Find the lines below that contain the word "SelfSignedRequest" and count them. Only the number should be given.
··· Dataset records ···
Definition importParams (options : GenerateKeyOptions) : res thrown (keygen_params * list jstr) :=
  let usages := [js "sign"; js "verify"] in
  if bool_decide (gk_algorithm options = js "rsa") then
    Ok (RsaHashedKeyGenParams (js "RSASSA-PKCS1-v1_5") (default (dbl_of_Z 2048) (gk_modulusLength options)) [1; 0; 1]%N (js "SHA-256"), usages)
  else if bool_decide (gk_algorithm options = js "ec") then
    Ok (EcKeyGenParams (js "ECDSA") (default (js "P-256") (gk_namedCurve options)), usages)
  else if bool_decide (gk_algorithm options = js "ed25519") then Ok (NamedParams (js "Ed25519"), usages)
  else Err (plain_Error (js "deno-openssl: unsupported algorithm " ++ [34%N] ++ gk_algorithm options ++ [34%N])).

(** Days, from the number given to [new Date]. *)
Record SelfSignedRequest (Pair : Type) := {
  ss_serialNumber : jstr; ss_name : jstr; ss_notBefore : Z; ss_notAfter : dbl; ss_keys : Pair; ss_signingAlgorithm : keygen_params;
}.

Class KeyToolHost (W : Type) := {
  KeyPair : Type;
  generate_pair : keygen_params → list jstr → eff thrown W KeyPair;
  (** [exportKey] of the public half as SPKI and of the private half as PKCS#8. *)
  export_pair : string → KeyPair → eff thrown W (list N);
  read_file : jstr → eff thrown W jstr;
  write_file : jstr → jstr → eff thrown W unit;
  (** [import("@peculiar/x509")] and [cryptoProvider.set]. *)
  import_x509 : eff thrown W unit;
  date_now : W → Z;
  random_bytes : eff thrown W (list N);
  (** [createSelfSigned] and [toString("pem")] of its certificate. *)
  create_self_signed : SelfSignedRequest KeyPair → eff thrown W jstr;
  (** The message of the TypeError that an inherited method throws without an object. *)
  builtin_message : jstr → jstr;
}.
···
§ Solution to the problem: 2